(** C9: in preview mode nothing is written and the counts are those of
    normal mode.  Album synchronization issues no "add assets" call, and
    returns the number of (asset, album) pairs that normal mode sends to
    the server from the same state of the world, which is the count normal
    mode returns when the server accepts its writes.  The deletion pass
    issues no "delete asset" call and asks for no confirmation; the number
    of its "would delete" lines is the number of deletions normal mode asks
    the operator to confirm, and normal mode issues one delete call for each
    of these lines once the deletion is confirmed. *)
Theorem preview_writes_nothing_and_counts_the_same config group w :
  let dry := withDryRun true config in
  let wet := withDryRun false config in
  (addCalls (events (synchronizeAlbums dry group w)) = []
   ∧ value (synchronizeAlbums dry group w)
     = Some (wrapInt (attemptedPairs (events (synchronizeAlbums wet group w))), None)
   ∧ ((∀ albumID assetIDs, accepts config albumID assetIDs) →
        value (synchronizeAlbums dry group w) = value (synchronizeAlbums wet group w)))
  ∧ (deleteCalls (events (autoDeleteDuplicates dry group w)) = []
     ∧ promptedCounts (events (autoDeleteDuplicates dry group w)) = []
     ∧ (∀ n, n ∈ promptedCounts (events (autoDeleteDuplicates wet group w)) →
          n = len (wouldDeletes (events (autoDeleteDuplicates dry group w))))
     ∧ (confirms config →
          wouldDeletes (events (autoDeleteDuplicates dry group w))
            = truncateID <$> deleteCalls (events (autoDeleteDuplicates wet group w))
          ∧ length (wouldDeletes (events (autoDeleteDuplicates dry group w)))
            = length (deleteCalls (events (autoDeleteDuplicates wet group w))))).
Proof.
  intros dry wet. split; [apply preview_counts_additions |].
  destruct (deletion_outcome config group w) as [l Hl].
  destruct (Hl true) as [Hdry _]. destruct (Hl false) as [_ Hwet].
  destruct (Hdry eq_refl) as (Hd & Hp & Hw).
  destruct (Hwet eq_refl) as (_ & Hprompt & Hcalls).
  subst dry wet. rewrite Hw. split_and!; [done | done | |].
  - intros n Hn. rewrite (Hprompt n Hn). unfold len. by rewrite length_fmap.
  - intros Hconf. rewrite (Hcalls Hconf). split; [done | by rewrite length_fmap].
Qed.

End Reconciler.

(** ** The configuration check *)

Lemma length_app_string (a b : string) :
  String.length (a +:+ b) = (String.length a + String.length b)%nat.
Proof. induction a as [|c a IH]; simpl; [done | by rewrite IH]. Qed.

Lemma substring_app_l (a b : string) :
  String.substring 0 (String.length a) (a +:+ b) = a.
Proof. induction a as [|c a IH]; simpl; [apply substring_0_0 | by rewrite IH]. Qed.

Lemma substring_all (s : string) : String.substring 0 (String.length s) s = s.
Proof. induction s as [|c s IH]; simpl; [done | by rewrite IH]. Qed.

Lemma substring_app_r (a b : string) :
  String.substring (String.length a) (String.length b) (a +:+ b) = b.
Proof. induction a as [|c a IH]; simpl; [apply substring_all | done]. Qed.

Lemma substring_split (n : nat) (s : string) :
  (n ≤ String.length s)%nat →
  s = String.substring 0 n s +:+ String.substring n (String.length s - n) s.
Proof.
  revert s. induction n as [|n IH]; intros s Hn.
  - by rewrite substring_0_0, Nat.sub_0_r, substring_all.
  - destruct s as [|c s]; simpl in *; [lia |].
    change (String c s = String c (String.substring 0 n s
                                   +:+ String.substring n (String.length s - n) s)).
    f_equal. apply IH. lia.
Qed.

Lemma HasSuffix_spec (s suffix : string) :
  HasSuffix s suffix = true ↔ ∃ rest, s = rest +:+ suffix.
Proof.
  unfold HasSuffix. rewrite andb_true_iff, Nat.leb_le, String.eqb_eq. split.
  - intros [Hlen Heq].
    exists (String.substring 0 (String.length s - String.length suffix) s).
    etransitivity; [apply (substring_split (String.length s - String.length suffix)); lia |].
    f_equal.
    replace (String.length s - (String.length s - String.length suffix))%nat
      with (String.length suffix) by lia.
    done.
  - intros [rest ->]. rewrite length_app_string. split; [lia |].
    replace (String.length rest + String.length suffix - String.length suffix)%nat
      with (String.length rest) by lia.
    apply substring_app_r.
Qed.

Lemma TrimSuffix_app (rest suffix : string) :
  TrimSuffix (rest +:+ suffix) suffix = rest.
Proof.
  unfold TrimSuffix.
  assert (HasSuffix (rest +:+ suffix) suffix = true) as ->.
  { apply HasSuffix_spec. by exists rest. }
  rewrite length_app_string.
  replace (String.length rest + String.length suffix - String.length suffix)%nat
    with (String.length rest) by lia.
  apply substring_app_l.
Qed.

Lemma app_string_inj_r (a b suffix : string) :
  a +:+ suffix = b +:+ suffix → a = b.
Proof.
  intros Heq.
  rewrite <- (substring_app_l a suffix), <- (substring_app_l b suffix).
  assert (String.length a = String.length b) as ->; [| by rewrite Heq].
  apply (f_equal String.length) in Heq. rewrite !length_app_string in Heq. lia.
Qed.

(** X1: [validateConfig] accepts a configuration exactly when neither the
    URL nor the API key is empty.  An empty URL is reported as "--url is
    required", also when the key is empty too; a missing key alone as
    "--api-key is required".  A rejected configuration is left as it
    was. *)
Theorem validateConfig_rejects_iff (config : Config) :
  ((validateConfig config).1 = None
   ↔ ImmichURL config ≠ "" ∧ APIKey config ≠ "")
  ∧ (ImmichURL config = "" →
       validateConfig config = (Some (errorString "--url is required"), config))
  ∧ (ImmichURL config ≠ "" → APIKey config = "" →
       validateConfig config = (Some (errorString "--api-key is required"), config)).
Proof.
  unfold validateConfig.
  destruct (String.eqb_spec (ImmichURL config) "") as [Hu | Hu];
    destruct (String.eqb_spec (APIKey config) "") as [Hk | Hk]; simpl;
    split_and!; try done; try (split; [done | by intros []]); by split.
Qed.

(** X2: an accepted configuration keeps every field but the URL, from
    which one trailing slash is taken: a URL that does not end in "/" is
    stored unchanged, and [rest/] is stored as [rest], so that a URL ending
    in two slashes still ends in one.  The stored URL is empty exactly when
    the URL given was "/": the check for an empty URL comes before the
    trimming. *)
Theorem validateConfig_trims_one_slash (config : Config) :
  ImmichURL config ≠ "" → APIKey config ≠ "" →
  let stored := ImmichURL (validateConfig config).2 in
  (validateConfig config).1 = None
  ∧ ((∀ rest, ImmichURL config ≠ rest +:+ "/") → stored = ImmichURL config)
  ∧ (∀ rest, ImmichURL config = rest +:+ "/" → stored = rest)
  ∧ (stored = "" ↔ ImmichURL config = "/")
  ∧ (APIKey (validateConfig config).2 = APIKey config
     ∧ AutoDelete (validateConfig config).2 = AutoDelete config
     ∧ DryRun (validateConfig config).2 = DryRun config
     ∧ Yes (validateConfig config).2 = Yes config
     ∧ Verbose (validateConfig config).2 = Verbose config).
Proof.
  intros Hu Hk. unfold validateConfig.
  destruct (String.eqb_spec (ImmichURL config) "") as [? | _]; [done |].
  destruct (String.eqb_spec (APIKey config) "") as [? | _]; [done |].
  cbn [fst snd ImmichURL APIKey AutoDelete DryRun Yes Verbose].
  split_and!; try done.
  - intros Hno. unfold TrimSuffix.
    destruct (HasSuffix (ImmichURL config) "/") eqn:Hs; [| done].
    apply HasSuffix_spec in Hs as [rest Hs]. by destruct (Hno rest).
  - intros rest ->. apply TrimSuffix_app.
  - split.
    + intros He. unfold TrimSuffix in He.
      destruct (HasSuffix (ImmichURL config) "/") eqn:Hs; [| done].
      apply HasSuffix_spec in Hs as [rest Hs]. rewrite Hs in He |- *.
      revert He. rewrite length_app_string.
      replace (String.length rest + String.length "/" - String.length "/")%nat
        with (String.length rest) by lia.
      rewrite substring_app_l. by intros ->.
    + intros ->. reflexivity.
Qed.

=-=-=-=-=

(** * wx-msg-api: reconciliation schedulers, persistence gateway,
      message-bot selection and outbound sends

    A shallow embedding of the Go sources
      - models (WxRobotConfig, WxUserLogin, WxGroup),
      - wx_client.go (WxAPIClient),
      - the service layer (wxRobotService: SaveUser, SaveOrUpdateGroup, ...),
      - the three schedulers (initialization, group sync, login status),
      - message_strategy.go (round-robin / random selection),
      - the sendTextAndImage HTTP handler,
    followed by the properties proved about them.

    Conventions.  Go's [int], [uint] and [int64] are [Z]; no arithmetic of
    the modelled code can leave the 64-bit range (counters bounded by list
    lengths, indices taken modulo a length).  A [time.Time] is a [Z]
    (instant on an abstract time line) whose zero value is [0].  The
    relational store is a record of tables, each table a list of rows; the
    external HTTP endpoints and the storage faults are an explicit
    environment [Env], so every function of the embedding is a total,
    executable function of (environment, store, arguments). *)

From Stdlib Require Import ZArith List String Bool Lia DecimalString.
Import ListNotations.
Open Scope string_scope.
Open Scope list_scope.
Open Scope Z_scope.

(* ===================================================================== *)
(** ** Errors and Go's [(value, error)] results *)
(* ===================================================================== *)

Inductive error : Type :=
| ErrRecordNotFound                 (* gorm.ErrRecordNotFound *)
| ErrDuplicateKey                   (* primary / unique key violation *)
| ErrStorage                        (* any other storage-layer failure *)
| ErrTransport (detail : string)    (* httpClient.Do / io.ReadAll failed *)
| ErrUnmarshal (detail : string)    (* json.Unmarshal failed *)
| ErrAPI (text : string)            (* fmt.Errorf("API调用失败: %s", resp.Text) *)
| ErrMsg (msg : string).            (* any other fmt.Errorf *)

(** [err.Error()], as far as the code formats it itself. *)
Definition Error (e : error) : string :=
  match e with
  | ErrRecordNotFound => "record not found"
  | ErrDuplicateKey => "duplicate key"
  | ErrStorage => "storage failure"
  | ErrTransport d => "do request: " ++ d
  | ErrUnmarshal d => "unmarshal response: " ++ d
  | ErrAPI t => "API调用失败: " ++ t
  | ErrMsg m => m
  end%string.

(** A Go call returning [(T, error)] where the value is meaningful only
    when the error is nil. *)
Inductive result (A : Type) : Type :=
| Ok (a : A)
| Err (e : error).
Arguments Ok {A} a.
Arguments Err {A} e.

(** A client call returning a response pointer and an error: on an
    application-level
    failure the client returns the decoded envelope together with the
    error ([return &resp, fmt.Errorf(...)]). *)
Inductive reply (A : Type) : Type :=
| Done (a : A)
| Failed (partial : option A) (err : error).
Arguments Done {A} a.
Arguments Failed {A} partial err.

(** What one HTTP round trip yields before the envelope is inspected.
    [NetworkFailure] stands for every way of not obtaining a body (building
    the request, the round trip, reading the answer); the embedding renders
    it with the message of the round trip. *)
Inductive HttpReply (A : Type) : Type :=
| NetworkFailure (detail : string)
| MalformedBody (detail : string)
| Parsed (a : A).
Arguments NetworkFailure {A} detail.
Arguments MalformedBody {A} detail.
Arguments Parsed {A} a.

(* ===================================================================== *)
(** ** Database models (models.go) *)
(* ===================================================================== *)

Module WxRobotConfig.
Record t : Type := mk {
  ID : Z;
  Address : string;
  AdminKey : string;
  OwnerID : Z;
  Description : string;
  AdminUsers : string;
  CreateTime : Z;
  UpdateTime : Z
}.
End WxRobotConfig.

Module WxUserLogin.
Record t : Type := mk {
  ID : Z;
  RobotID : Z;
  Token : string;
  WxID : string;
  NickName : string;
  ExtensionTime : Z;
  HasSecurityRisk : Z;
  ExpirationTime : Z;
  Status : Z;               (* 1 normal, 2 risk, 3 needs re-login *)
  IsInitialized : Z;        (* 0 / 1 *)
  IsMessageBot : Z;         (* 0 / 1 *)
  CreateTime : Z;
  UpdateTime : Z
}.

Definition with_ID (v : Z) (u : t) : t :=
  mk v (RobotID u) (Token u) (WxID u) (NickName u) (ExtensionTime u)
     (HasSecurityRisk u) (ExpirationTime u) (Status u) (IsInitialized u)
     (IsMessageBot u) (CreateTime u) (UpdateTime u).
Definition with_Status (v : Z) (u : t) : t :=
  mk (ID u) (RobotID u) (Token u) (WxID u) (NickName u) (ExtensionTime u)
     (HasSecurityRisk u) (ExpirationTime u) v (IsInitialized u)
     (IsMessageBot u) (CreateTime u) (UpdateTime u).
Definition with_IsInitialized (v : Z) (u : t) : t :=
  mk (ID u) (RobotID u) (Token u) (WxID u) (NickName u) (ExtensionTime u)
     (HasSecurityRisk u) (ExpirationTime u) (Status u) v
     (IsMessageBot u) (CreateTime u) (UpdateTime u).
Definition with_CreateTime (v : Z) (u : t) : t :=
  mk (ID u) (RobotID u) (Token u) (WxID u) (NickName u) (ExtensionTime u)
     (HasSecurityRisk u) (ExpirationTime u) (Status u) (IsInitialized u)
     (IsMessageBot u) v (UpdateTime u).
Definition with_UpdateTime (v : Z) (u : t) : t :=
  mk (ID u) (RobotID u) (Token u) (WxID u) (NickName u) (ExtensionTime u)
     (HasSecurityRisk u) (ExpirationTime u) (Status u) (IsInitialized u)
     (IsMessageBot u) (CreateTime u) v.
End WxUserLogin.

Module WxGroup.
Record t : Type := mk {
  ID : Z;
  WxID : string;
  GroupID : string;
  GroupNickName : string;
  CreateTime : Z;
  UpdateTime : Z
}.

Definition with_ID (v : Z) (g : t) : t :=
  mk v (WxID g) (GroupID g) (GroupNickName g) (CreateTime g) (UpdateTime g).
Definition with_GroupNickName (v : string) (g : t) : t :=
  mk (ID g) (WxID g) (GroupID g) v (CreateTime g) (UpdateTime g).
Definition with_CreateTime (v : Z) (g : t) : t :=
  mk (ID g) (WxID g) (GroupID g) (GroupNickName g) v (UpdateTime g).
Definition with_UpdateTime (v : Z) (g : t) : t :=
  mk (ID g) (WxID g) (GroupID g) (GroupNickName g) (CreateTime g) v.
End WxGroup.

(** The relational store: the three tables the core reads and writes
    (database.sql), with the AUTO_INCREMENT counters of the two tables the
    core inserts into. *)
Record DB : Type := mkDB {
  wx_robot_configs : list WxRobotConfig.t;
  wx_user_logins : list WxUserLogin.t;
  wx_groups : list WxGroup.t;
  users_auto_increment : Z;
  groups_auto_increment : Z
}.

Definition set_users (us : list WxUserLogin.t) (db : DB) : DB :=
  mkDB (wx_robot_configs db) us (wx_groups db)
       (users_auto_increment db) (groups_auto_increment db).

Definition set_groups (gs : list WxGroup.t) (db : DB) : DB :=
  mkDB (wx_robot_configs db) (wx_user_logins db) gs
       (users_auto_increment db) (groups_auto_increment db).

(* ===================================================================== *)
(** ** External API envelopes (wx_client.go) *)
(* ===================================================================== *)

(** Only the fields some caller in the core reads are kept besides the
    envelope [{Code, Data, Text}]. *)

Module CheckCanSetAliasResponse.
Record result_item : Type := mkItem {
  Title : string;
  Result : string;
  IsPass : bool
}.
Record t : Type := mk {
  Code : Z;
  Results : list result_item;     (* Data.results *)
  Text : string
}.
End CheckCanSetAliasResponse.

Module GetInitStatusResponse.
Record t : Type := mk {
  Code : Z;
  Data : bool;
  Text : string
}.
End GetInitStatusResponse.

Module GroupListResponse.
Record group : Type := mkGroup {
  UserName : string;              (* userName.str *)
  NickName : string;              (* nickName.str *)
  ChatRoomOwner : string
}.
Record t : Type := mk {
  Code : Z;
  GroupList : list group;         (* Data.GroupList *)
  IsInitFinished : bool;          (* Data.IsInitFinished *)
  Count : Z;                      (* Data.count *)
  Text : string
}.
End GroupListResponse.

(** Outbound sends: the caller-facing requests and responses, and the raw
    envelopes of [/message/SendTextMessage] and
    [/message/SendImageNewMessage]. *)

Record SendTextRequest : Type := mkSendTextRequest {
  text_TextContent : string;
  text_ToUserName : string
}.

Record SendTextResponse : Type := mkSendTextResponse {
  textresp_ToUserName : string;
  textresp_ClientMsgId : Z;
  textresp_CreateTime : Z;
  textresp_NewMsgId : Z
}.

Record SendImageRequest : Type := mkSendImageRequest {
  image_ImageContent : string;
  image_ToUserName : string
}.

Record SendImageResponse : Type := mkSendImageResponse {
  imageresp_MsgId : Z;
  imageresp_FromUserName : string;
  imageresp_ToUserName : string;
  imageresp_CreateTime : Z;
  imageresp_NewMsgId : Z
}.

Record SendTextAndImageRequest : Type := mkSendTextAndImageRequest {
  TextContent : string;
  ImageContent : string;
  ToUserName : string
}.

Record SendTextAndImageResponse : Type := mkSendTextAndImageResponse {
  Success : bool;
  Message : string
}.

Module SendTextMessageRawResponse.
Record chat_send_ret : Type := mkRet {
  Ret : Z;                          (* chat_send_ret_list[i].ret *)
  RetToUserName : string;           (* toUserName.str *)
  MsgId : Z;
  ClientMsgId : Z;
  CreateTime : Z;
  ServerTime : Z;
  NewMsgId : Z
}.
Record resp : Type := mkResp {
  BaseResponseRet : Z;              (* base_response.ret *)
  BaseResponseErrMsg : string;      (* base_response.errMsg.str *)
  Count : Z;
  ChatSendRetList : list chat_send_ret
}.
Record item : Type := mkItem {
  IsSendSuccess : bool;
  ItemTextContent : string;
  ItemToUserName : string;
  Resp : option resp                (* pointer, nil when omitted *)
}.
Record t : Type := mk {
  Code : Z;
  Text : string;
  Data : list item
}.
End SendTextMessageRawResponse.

=-=-=-=-=

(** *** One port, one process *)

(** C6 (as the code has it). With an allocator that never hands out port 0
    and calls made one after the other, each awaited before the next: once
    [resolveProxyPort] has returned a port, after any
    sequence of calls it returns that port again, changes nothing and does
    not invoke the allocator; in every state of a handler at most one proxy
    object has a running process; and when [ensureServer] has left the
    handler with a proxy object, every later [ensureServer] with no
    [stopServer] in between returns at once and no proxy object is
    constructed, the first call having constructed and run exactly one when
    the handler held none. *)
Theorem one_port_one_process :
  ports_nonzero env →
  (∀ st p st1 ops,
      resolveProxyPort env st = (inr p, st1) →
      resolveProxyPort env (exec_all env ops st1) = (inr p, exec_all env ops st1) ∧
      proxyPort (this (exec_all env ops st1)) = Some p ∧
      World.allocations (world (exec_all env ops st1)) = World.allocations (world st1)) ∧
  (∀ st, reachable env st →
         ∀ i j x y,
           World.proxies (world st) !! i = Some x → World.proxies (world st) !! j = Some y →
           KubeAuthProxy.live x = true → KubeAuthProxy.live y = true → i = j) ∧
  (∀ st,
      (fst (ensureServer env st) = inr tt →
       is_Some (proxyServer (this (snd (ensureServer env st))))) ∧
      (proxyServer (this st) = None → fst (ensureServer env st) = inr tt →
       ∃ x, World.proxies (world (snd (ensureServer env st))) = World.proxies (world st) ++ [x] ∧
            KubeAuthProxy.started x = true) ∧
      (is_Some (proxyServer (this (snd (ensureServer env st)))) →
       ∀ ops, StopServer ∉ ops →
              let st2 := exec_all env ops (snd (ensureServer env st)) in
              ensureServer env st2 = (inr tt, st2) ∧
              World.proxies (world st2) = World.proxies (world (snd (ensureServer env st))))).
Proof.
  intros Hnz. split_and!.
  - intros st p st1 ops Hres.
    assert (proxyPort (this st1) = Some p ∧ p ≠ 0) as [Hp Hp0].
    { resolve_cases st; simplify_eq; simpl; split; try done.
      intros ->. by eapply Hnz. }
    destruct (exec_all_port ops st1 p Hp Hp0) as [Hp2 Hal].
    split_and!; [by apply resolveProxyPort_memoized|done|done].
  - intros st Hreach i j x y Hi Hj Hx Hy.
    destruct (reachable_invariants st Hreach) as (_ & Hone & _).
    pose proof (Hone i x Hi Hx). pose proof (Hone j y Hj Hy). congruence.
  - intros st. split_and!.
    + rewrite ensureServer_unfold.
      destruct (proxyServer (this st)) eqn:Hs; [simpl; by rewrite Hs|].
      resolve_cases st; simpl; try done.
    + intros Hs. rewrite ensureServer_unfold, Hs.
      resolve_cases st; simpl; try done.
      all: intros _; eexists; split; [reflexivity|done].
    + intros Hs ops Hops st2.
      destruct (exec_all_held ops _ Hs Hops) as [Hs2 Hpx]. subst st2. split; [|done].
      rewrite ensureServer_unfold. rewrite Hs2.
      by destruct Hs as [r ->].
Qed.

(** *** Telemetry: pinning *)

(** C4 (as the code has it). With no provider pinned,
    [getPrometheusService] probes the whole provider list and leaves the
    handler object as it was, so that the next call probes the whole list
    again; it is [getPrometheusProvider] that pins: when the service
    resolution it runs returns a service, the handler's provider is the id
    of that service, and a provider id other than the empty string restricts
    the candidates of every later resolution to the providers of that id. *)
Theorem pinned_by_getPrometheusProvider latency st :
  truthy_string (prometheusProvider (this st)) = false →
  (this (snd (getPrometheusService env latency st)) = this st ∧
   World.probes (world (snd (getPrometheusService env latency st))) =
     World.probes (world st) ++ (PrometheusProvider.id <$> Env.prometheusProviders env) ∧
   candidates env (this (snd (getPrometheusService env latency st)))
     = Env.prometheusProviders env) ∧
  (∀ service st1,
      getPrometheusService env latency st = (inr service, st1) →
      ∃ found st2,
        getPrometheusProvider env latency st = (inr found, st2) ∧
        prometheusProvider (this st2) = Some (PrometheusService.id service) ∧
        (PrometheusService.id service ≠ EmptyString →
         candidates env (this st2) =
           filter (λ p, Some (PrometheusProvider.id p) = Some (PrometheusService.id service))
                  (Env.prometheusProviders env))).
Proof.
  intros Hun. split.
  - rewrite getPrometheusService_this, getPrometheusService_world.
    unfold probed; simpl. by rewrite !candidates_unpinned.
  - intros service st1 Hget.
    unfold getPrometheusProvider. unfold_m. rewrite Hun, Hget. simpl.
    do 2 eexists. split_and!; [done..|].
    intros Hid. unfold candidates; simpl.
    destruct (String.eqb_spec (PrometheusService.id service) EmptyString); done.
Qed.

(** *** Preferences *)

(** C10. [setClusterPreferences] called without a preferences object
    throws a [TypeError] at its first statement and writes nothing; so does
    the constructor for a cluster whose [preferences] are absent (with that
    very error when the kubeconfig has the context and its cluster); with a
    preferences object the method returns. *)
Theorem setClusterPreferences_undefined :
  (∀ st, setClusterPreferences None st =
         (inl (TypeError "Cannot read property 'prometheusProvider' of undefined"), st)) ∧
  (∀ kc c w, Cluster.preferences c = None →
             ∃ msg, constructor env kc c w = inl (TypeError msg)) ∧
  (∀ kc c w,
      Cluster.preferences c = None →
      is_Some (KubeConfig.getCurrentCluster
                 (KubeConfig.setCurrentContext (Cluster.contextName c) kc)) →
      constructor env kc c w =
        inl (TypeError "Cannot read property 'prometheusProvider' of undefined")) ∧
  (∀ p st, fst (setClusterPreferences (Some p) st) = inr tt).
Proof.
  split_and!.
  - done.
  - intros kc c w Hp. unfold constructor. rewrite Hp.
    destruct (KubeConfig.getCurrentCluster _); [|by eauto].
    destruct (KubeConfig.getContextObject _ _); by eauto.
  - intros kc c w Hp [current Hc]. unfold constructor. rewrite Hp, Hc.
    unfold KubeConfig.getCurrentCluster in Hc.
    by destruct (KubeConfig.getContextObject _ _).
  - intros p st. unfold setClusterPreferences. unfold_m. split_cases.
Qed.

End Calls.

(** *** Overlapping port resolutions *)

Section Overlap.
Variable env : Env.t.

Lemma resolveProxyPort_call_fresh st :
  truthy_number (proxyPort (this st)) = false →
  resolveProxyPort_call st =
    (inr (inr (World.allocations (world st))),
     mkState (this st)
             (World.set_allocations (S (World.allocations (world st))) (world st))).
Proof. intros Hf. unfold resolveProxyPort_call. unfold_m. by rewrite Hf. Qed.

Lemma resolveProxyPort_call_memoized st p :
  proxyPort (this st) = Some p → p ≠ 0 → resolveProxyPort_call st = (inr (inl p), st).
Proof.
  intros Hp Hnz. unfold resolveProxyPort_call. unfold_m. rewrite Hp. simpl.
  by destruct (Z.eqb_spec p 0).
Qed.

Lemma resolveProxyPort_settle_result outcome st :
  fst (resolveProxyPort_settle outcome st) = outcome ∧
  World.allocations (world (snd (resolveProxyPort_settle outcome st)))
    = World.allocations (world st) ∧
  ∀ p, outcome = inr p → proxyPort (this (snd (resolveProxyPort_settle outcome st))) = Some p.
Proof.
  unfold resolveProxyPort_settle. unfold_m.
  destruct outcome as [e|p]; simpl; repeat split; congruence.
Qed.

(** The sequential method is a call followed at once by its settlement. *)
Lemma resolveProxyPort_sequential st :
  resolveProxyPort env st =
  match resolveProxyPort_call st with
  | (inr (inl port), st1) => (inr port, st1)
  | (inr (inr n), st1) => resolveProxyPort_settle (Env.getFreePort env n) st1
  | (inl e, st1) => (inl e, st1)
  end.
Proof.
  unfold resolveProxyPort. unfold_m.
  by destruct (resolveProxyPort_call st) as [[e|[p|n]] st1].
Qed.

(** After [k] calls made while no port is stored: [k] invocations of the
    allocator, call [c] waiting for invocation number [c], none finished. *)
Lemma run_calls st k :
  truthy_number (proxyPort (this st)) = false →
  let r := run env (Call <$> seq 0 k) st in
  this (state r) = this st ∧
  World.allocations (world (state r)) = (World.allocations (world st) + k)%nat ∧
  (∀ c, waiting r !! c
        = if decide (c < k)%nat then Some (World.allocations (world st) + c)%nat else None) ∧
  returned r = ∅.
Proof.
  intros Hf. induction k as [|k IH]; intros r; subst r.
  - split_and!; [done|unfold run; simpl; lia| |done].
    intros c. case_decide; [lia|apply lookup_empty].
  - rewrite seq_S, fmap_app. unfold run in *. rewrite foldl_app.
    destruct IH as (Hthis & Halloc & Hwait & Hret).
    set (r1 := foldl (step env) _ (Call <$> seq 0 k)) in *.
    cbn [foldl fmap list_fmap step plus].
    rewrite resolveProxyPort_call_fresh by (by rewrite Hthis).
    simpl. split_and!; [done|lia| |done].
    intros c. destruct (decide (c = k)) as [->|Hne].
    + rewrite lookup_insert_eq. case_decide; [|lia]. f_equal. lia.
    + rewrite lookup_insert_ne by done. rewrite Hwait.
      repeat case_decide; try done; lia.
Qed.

=-=-=-=-=

- _Instructions to follow_
Extract all lines from the material above that include the word "step".

- _The completed task_
    set (r1 := foldl (step env) _ (Call <$> seq 0 k)) in *.
    cbn [foldl fmap list_fmap step plus].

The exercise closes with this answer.